Only the lines from the one containing "b) = (Js.split" through the end of the material are to be echoed, each exactly as it appears.

________________

(** C2, as the code has it: a fetch from GitHub issues one request, or two:
    the second request, to the fallback URL, is made exactly when the first
    request gets a response, that response is not ok, and the branch in
    effect (the given one, or [main] when none is given) is [main]; a first
    request that is rejected is fatal at once, on every branch; for a
    source whose explicit branch is neither empty nor [main], a response
    that is not ok is fatal at once, with no second request, and the error
    message holds the HTTP status. *)
Theorem fetchSkill_github_fallback_policy (w : World) (g : GitHubSource) :
  (trace (fetchSkill w (github g)) = [EFetch (rawUrl g)]
   ∨ trace (fetchSkill w (github g)) = [EFetch (rawUrl g); EFetch (masterUrl g)])
  ∧ (∀ r, fetch w (rawUrl g) = Some r → ok r = false →
     (effectiveBranch g = "main"
      ↔ trace (fetchSkill w (github g)) = [EFetch (rawUrl g); EFetch (masterUrl g)]))
  ∧ (∀ r, fetch w (rawUrl g) = Some r → ok r = true →
     trace (fetchSkill w (github g)) = [EFetch (rawUrl g)])
  ∧ (∀ b r, branch g = Some b → b ≠ "" → b ≠ "main" →
     fetch w (rawUrl g) = Some r → ok r = false →
     fetchSkill w (github g)
     = ([EFetch (rawUrl g)],
        Throw (Error ("Failed to fetch from GitHub: " +:+ pretty (status r)))))
  ∧ (fetch w (rawUrl g) = None →
     fetchSkill w (github g)
     = ([EFetch (rawUrl g)], Throw (TypeError "fetch failed")))
  ∧ (trace (fetchSkill w (github g)) = [EFetch (rawUrl g); EFetch (masterUrl g)]
     ↔ effectiveBranch g = "main"
       ∧ ∃ r, fetch w (rawUrl g) = Some r ∧ ok r = false).
Proof.
  rewrite fetchSkill_github. unfold fetchFromGitHub, await_fetch, trace.
  unfold mbind, IO_bind, mret, IO_ret, throw.
  split; [| split; [| split; [| split; [| split]]]].
  - destruct (fetch w (rawUrl g)) as [r |]; [| by left].
    destruct (ok r); [by left |]. simpl.
    destruct (String.eqb (effectiveBranch g) "main"); [| by left].
    destruct (fetch w (masterUrl g)) as [r' |]; [| by right].
    by destruct (ok r'); right.
  - intros r Hr Hok. rewrite Hr, Hok. simpl. split.
    + intros ->. simpl.
      destruct (fetch w (masterUrl g)) as [r' |]; [| done]. by destruct (ok r').
    + destruct (String.eqb_spec (effectiveBranch g) "main") as [Hb | Hb]; [done |].
      by simpl.
  - intros r Hr Hok. by rewrite Hr, Hok.
  - intros b r Hb Hne Hnm Hr Hok. rewrite Hr, Hok. simpl.
    assert (Heff : effectiveBranch g = b).
    { unfold effectiveBranch, Js.orElse, Js.truthy. rewrite Hb.
      by destruct (String.eqb_spec b ""). }
    rewrite Heff. by destruct (String.eqb_spec b "main").
  - by intros ->.
  - split.
    + destruct (fetch w (rawUrl g)) as [r |]; [| done].
      destruct (ok r) eqn:Hok; [done |]. simpl.
      destruct (String.eqb_spec (effectiveBranch g) "main") as [Hb | Hb];
        [| done].
      intros _. split; [done |]. by exists r.
    + intros [Hb (r & Hr & Hok)]. rewrite Hr, Hok, Hb. simpl.
      destruct (fetch w (masterUrl g)) as [r' |]; [| done]. by destruct (ok r').
Qed.

Lemma fetchSkill_github_fallback_policy_witness :
  fetchSkill (exampleWorld [] []) (github acmeDev)
  = ([EFetch "https://raw.githubusercontent.com/acme/tools/dev/lint/SKILL.md"],
     Throw (Error "Failed to fetch from GitHub: 404")).
Proof.
  apply (fetchSkill_github_fallback_policy (exampleWorld [] []) acmeDev)
    with (b := "dev") (r := notFound); done.
Defined.

(** ** Fetching from a local path *)

(** C7: for every local source the fetch first reads [SKILL.md] in the
    resolved path and, only when that read fails, the resolved path itself;
    when the second read succeeds its content is the result and the first
    failure is not reported. *)
Theorem fetchSkill_local_probe (w : World) (p : string) :
  let resolvedPath := Path.resolve (cwd w) p in
  let skillPath := Path.join resolvedPath "SKILL.md" in
  (∀ c, readFile w skillPath = Some c →
     ∃ sk, fetchSkill w (local p) = ([EReadFile skillPath], Ok sk)
           ∧ Skill.content sk = c)
  ∧ (readFile w skillPath = None →
     trace (fetchSkill w (local p)) = [EReadFile skillPath; EReadFile resolvedPath]
     ∧ (∀ c, readFile w resolvedPath = Some c →
          ∃ sk, outcome (fetchSkill w (local p)) = Ok sk ∧ Skill.content sk = c)
     ∧ (readFile w resolvedPath = None →
          outcome (fetchSkill w (local p)) = Throw (SystemError resolvedPath))).
Proof.
  intros resolvedPath skillPath.
  unfold fetchSkill, fetchFromLocal, await_readFile, tryCatch, trace, outcome.
  fold resolvedPath. fold skillPath.
  unfold mbind, IO_bind, mret, IO_ret, liftResult, deriveId.
  split.
  - intros c Hc. rewrite Hc. simpl. eauto.
  - intros Hnone. rewrite Hnone. simpl.
    destruct (readFile w resolvedPath) as [c |] eqn:Hr; simpl.
    + split; [done |]. split; [| done]. intros c' [= <-]. eauto.
    + split; [done |]. by split.
Qed.

Lemma fetchSkill_local_probe_witness :
  (∃ sk, fetchSkill diskWorld (local "./skills/lint")
         = ([EReadFile "/home/user/project/skills/lint/SKILL.md"], Ok sk)
         ∧ Skill.content sk = "# lint")
  ∧ trace (fetchSkill diskWorld (local "notes.md"))
    = [EReadFile "/home/user/project/notes.md/SKILL.md";
       EReadFile "/home/user/project/notes.md"]
  ∧ ∃ sk, outcome (fetchSkill diskWorld (local "notes.md")) = Ok sk
          ∧ Skill.content sk = "# notes".
Proof.
  split; [| split].
  - apply (fetchSkill_local_probe diskWorld "./skills/lint"). reflexivity.
  - apply (fetchSkill_local_probe diskWorld "notes.md"). reflexivity.
  - apply (fetchSkill_local_probe diskWorld "notes.md"); reflexivity.
Defined.

(** ** The derived identifier *)

Lemma split_app (a b : string) :
  Js.split "/" (a +:+ "/" +:+ b) = (Js.split "/" a ++ Js.split "/" b)%list.
Proof.
  induction a as [|c a IH]; [done |].
  change (String c a +:+ "/" +:+ b) with (String c (a +:+ "/" +:+ b)).
  cbn [Js.split]. rewrite IH.
  pose proof (split_nonempty a) as Hne.
  destruct (Ascii.eqb c "/"); [done |].
  by destruct (Js.split "/" a).
Qed.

________________

[Written solution]
  Js.split "/" (a +:+ "/" +:+ b) = (Js.split "/" a ++ Js.split "/" b)%list.
Proof.
  induction a as [|c a IH]; [done |].
  change (String c a +:+ "/" +:+ b) with (String c (a +:+ "/" +:+ b)).
  cbn [Js.split]. rewrite IH.
  pose proof (split_nonempty a) as Hne.
  destruct (Ascii.eqb c "/"); [done |].
  by destruct (Js.split "/" a).
Qed.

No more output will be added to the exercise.